What needs to be done - Transcribe exactly the line that contains "(∃ w' first" and every line after it to the end of the entries, and nothing more.

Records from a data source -
·····

Lemma packet_reader_complete_witness :
  fst (fst (poll_packets 3 packet_reader_default [0; 2; 7; 8; 0; 0; 0; 4; 1; 2; 3; 4])) =
    [[7; 8]; []; [1; 2; 3; 4]].
Proof.
  refine (packet_reader_complete (R := bytes) [0; 2; 7; 8; 0; 0; 0; 4; 1; 2; 3; 4]
            [[7; 8]; []; [1; 2; 3; 4]] _ _ _); [|decided|reflexivity].
  intros room s _. eexists _, _. reflexivity.
Defined.

(** Between polls, [write_packet] appends the framed message to the queue of bytes waiting
    to be sent when the chosen room holds it (without filling a hole exactly or being put
    behind the wrapped part), and leaves the queue as it was when the room is too small. *)
Theorem write_packet_queues {A} (c : Codec A) `{!TailCodec c} (message : A) (w : PacketWriter) :
  tvalid c message → in_place (encode c message) → writer_settled w →
  let frame := len_frame (twire c message) in
  (safe_write (length frame) w →
   ∃ w', write_packet c message w = (Some tt, w') ∧
     pending_bytes w' = pending_bytes w ++ frame ∧ writer_settled w') ∧
  ((write_room w < length frame)%nat →
   ∃ w', write_packet c message w = (None, w') ∧
     pending_bytes w' = pending_bytes w ∧ writer_settled w').
Proof.
  intros Hv Hi Hs frame. unfold frame. rewrite len_frame_length. split; intros Hr.
  - by apply (safe_write_pending c).
  - by apply (write_packet_fail c).
Qed.

Definition demo_writer (memory : bytes) (l s e : nat) : PacketWriter :=
  {| mem := memory; len := l; start := s; end_ := e; waker := false |}.

Lemma write_packet_queues_witness :
  let w := demo_writer [1; 2; 3; 4; 5; 6; 7; 8] 7 5 7 in
  pending_bytes w = [6; 7] ∧
  (∃ w', write_packet reminder_codec [9; 9] w = (Some tt, w') ∧
     pending_bytes w' = pending_bytes w ++ len_frame [9; 9] ∧ writer_settled w') ∧
  (∃ w', write_packet reminder_codec [9; 9; 9; 9] w = (None, w') ∧
     pending_bytes w' = pending_bytes w ∧ writer_settled w').
Proof.
  intros w. assert (∀ l, tvalid reminder_codec l) as Hv by done.
  assert (writer_settled w) as Hw
    by (split; [unfold writer_ok, capacity; simpl; lia|done]).
  split; [reflexivity|]. split.
  - apply (proj1 (write_packet_queues reminder_codec [9; 9] w (Hv _) (in_place_extend _) Hw)). vm_compute. lia.
  - apply (proj2 (write_packet_queues reminder_codec [9; 9; 9; 9] w (Hv _) (in_place_extend _) Hw)). vm_compute. lia.
Defined.

(** The two cases the ring cannot tell apart: a packet that exactly fills the hole makes
    the writer forget everything it has queued, that packet included, and a packet appended
    while the queue is wrapped is sent before the wrapped part that was queued earlier. *)
Theorem write_packet_ring_defects {A} (c : Codec A) `{!TailCodec c} (message : A) (w : PacketWriter) :
  tvalid c message → writer_settled w →
  let frame := len_frame (twire c message) in
  (replaces w = true → length frame = write_room w →
   ∃ w', write_packet c message w = (Some tt, w') ∧ pending_bytes w' = []) ∧
  (replaces w = false → (end_ w < start w)%nat → (length frame ≤ write_room w)%nat →
   ∃ w' first second, write_packet c message w = (Some tt, w') ∧
     pending_bytes w = first ++ second ∧ length second = end_ w ∧
     pending_bytes w' = first ++ frame ++ second).
Proof.
  intros Hv Hs frame. pose proof (write_packet_ok c message w Hv Hs) as Hok.
  unfold frame. rewrite len_frame_length. unfold write_room, write_result, hole in *.
  split; intros Hrep; rewrite Hrep in *.
  - intros Hn. destruct (decide (end_ w < start w)%nat) as [Hlt|Hge];
      rewrite Hok by lia; (eexists; split; [done|]);
      unfold pending_bytes, writable_parts; cbn [start end_ len mem];
      match goal with |- context [Nat.compare ?x ?y] => destruct (Nat.compare_spec x y) end;
      (done || lia).
  - intros Hlt Hn. rewrite decide_False in Hok by lia. rewrite Hok by lia.
    destruct (wrapped_shape w Hs Hlt) as (B & G & A' & T & Hm & He & Hst & HG & Hl & HT).
    eexists _, A', B. split; [done|]. split; [by apply (pending_wrapped w B G A' T)|].
    split; [done|].
    erewrite (pending_wrapped _ B G (A' ++ len_frame (twire c message))
                (drop (2 + length (twire c message)) T)); cbn [mem start end_ len];
      rewrite ?length_app, ?len_frame_length; [by rewrite <-(assoc_L (++))| |lia..].
    replace (len w) with (length (B ++ G ++ A')) by (rewrite !length_app; lia).
    assert (mem w = (B ++ G ++ A') ++ T) as -> by by rewrite <-!(assoc_L (++)).
    by rewrite take_app_length, drop_app_add, <-!(assoc_L (++)).
Qed.

Lemma write_packet_ring_defects_witness :
  let full := demo_writer [1; 2; 3; 4; 5; 6; 7; 8] 8 4 8 in
  let wrapped := demo_writer [1; 2; 3; 4; 5; 6; 7; 8] 4 2 1 in
  pending_bytes full = [5; 6; 7; 8] ∧
  (∃ w', write_packet reminder_codec [9; 9] full = (Some tt, w') ∧ pending_bytes w' = []) ∧
  (∃ w' first second, write_packet reminder_codec [9; 9] wrapped = (Some tt, w') ∧
     pending_bytes wrapped = first ++ second ∧ length second = 1%nat ∧
     pending_bytes w' = first ++ len_frame [9; 9] ++ second).
Proof.
  intros full wrapped. assert (∀ l, tvalid reminder_codec l) as Hv by done.
  split; [reflexivity|]. split.
  - apply (proj1 (write_packet_ring_defects reminder_codec [9; 9] full (Hv _)
                    ltac:(split; [unfold writer_ok, capacity; simpl; lia|done]))); reflexivity.
  - apply (proj2 (write_packet_ring_defects reminder_codec [9; 9] wrapped (Hv _)
                    ltac:(split; [unfold writer_ok, capacity; simpl; lia|simpl; lia])));
      [reflexivity|simpl; lia|vm_compute; lia].
Defined.

(** Polling hands the queue to the destination in order, never losing or repeating a byte,
    whatever the destination accepts; when it reports completion the queue is empty and the
    ring is ready for further packets. *)
Theorem writer_poll_delivers `{AsyncWrite D} (w : PacketWriter) (dest : D) :
  writer_ok w →
  let '(res, w', dest') := writer_poll w dest in
  writer_ok w' ∧ received dest' ++ pending_bytes w' = received dest ++ pending_bytes w ∧
  (res = Ready (Ok tt) → pending_bytes w' = [] ∧ writer_settled w').
Proof.
  intros Hw. unfold writer_poll.
  pose proof (poll_loop_spec (length (pending_bytes w)) w dest Hw ltac:(lia)) as Hp.
  unfold pending_bytes at 1 in Hp. by destruct (writable_parts w).
Qed.

Lemma writer_poll_delivers_witness :
  let w := demo_writer [1; 2; 3; 4; 5] 5 3 2 in
  let d := {| budgets := [1; 5; 1]%nat; sunk := [] |} in
  pending_bytes w = [4; 5; 1; 2] ∧ received (snd (writer_poll w d)) = [4; 5; 1] ∧
  let '(res, w', d') := writer_poll w d in
  writer_ok w' ∧ received d' ++ pending_bytes w' = received d ++ pending_bytes w ∧
  (res = Ready (Ok tt) → pending_bytes w' = [] ∧ writer_settled w').
Proof.
  intros w d. split; [reflexivity|]. split; [vm_compute; reflexivity|].
  apply (writer_poll_delivers w d). unfold writer_ok, capacity; simpl; lia.
Defined.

·····

Expected answer -
  (∃ w' first second, write_packet reminder_codec [9; 9] wrapped = (Some tt, w') ∧
     pending_bytes wrapped = first ++ second ∧ length second = 1%nat ∧
     pending_bytes w' = first ++ len_frame [9; 9] ++ second).
Proof.
  intros full wrapped. assert (∀ l, tvalid reminder_codec l) as Hv by done.
  split; [reflexivity|]. split.
  - apply (proj1 (write_packet_ring_defects reminder_codec [9; 9] full (Hv _)
                    ltac:(split; [unfold writer_ok, capacity; simpl; lia|done]))); reflexivity.
  - apply (proj2 (write_packet_ring_defects reminder_codec [9; 9] wrapped (Hv _)
                    ltac:(split; [unfold writer_ok, capacity; simpl; lia|simpl; lia])));
      [reflexivity|simpl; lia|vm_compute; lia].
Defined.

(** Polling hands the queue to the destination in order, never losing or repeating a byte,
    whatever the destination accepts; when it reports completion the queue is empty and the
    ring is ready for further packets. *)
Theorem writer_poll_delivers `{AsyncWrite D} (w : PacketWriter) (dest : D) :
  writer_ok w →
  let '(res, w', dest') := writer_poll w dest in
  writer_ok w' ∧ received dest' ++ pending_bytes w' = received dest ++ pending_bytes w ∧
  (res = Ready (Ok tt) → pending_bytes w' = [] ∧ writer_settled w').
Proof.
  intros Hw. unfold writer_poll.
  pose proof (poll_loop_spec (length (pending_bytes w)) w dest Hw ltac:(lia)) as Hp.
  unfold pending_bytes at 1 in Hp. by destruct (writable_parts w).
Qed.

Lemma writer_poll_delivers_witness :
  let w := demo_writer [1; 2; 3; 4; 5] 5 3 2 in
  let d := {| budgets := [1; 5; 1]%nat; sunk := [] |} in
  pending_bytes w = [4; 5; 1; 2] ∧ received (snd (writer_poll w d)) = [4; 5; 1] ∧
  let '(res, w', d') := writer_poll w d in
  writer_ok w' ∧ received d' ++ pending_bytes w' = received d ++ pending_bytes w ∧
  (res = Ready (Ok tt) → pending_bytes w' = [] ∧ writer_settled w').
Proof.
  intros w d. split; [reflexivity|]. split; [vm_compute; reflexivity|].
  apply (writer_poll_delivers w d). unfold writer_ok, capacity; simpl; lia.
Defined.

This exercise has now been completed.